Mi chiamo ALBERO e dicono sia generoso,
ma io non me ne vanto, non sono presuntuoso.
Mi piace aiutare gli altri, è nella mia natura,
ma è da un po’ che mi prende una paura…
Ho visto cadere tra i miei amici il più forte
ed ho sentito dire che sarebbe finito in “porte”.
Non so che significhi questa parola così strana,
credo sia un’altra terribile invenzione umana.
Mi sono abituato ormai a questi esseri viventi,
ma più li conosco, più mi sembrano invadenti.

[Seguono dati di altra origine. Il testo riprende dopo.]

(** * A shallow embedding of the FARP Rust crate (farp-rust)

    The development follows the crate module by module:
    - [version.rs]: protocol version and [is_compatible];
    - [manifest.rs]: descriptor and manifest validation, manifest checksum;
    - [registry/memory.rs]: the in-memory registry as explicit state passing;
    - [gateway/client.rs]: the gateway client caches and the OpenAPI route
      conversion;
    - [merger/openapi.rs] and [merger/mod.rs]: the OpenAPI merger.

    Strings are byte strings ([string] of [ascii]); Rust's [str::len] is
    [String.length].  A [HashMap<String, _>] is a [gmap string _]; where the
    code iterates over a hash map, the iteration order is the one of
    [map_to_list] (the Rust order is unspecified).  The SHA-256 digest of
    the [sha2] crate followed by [hex::encode] is a parameter
    [sha256_hex] of the development. *)

From Stdlib Require Import ZArith Lia Ascii String Sorting.Permutation Sorting.Sorted.
From stdpp Require Import base gmap list strings sets.

Open Scope string_scope.
Set Warnings "-register-all".

(** ** JSON values ([serde_json::Value]) *)

(** An object is its list of entries in the map's iteration order.  Numbers
    are kept as integers: no claim depends on their representation. *)
Inductive json : Type :=
| JNull
| JBool (b : bool)
| JNum (n : Z)
| JStr (s : string)
| JArr (xs : list json)
| JObj (kvs : list (string * json)).

Fixpoint assoc_get {A} (k : string) (kvs : list (string * A)) : option A :=
  match kvs with
  | [] => None
  | (k', v) :: r => if String.eqb k k' then Some v else assoc_get k r
  end.

(** [Value::get] on a string key: [None] unless the value is an object. *)
Definition json_get (k : string) (v : json) : option json :=
  match v with JObj kvs => assoc_get k kvs | _ => None end.

Definition as_object (v : json) : option (list (string * json)) :=
  match v with JObj kvs => Some kvs | _ => None end.

Definition as_str (v : json) : option string :=
  match v with JStr s => Some s | _ => None end.

Definition as_array (v : json) : option (list json) :=
  match v with JArr xs => Some xs | _ => None end.

Definition as_bool (v : json) : option bool :=
  match v with JBool b => Some b | _ => None end.

(** ** Errors ([errors.rs]) and the [Result] monad *)

Inductive Error : Type :=
| IncompatibleVersion (manifest_version protocol_version : string)
| Validation (field message : string)
| InvalidManifest (message : string)
(** [Error::invalid_manifest(format!("invalid schema at index {i}: {e}"))] *)
| InvalidSchemaAt (index : nat) (source : Error)
| ChecksumMismatch (expected actual : string)
| UnsupportedType
| InvalidLocation (message : string)
| InvalidSchema (message : string)
| BackendUnavailable (message : string)
| ManifestNotFound
| SchemaNotFound
| SchemaFetchFailed (message : string)
| Custom (message : string).

Inductive Result (A : Type) : Type :=
| Ok (a : A)
| Err (e : Error).
Arguments Ok {A} a.
Arguments Err {A} e.

(** [x ← e; k] (stdpp's monad notation) is Rust's [let x = e?; k]. *)
#[global] Instance result_mbind : MBind Result :=
  fun A B f r => match r with Ok a => f a | Err e => Err e end.
#[global] Instance result_mret : MRet Result := fun A a => Ok a.

(** ** [version.rs] *)

Module Version.

Definition PROTOCOL_VERSION : string := "1.0.0".
Definition PROTOCOL_MAJOR : Z := 1.
Definition PROTOCOL_MINOR : Z := 0.
Definition PROTOCOL_PATCH : Z := 0.
Definition U32_MAX : Z := 4294967295.

(** [str::split('.')]: the empty string gives one empty segment. *)
Fixpoint split_dot (s : string) : list string :=
  match s with
  | EmptyString => [""]
  | String c r =>
      let rest := split_dot r in
      if Ascii.eqb c "."%char then "" :: rest
      else match rest with
           | h :: t => String c h :: t
           | [] => [String c ""]
           end
  end.

Definition digit_value (c : Ascii.ascii) : option Z :=
  let n := Z.of_N (Ascii.N_of_ascii c) in
  if (48 <=? n)%Z && (n <=? 57)%Z then Some (n - 48)%Z else None.

(** The digit loop of [u32::from_str_radix(_, 10)] with its
    [checked_mul] / [checked_add] overflow checks. *)
Fixpoint parse_digits (s : string) (acc : Z) : option Z :=
  match s with
  | EmptyString => Some acc
  | String c r =>
      match digit_value c with
      | None => None
      | Some d =>
          let m := (acc * 10)%Z in
          if (U32_MAX <? m)%Z then None
          else let a := (m + d)%Z in
               if (U32_MAX <? a)%Z then None else parse_digits r a
      end
  end.

(** [<u32 as FromStr>::from_str]: empty input and a lone sign are errors;
    a leading [+] is accepted; [-] is an invalid digit for an unsigned
    type. *)
Definition parse_u32 (s : string) : option Z :=
  match s with
  | EmptyString => None
  | String "+"%char EmptyString => None
  | String "-"%char EmptyString => None
  | String "+"%char r => parse_digits r 0
  | _ => parse_digits s 0
  end.

Definition is_compatible (manifest_version : string) : bool :=
  let parts := split_dot manifest_version in
  if negb (Nat.eqb (List.length parts) 3) then false
  else
    match parse_u32 (nth 0 parts ""), parse_u32 (nth 1 parts "") with
    | Some major, Some minor =>
        if negb (Z.eqb major PROTOCOL_MAJOR) then false
        else (minor <=? PROTOCOL_MINOR)%Z
    | _, _ => false
    end.

End Version.

Example is_compatible_doc :
  Version.is_compatible "1.0.0" = true /\ Version.is_compatible "1.0.1" = true /\
  Version.is_compatible "2.0.0" = false /\ Version.is_compatible "0.9.0" = false /\
  Version.is_compatible "1.1.0" = false /\ Version.is_compatible "1.0" = false /\
  Version.is_compatible "invalid" = false /\ Version.is_compatible "" = false.
Proof. vm_compute. repeat split. Qed.

(** ** [types.rs]: the manifest data model (fields no claim reads are left out) *)

Inductive SchemaType := OpenAPI | AsyncAPI | GRPC | GraphQL | ORPC | Thrift | Avro | CustomType.

Definition SchemaType_is_valid (t : SchemaType) : bool := true.

Definition SchemaType_as_str (t : SchemaType) : string :=
  match t with
  | OpenAPI => "openapi" | AsyncAPI => "asyncapi" | GRPC => "grpc"
  | GraphQL => "graphql" | ORPC => "orpc" | Thrift => "thrift"
  | Avro => "avro" | CustomType => "custom"
  end.

Inductive LocationType := HTTP | Registry | Inline.

Definition LocationType_is_valid (t : LocationType) : bool := true.

Inductive ConflictStrategy := Prefix | ErrorStrategy | Skip | Overwrite | Merge.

Io non mi lamento se nel mio tronco incidono frecce e cuori,
mi fanno male, ma dimostrano così il loro primi amori;
non mi disturba che si arrampichino a me malamente,
tanto, se cadono, solo per me è divertente!
In autunno regalo loro volentieri le mie foglie colorate
e rendo più accoglienti i viali per le loro passeggiate.
Durante l’estate, invece, li accolgo sotto di me a riposare,
mi fanno compagnia, ma se ne vanno quasi sempre senza neppure salutare!
E quanto mangiano queste minuscole creaturine,
il loro stomaco è davvero un pozzo senza fine:
vegetali, animali, pesci, ogni ben di Dio
ed i loro bisogni fisici, poi, li devo sopportare io
che mi nutro solo di sali minerali
ed i miei scarti per loro sono ossigeni vitali!
E?" a proposito- che dire di quell’idea balzana
di chiamare il mio respiro “fotosintesi clorofilliana”?
Allora a ciò penso e ripenso...-e la risposta mi è oscura-:
perchè mai un solo albero è capace di riempire cento polmoni d’aria pura,
ma, tra cento, un solo animo è così riconoscente
da rendere grazie ad un amico vecchio e paziente?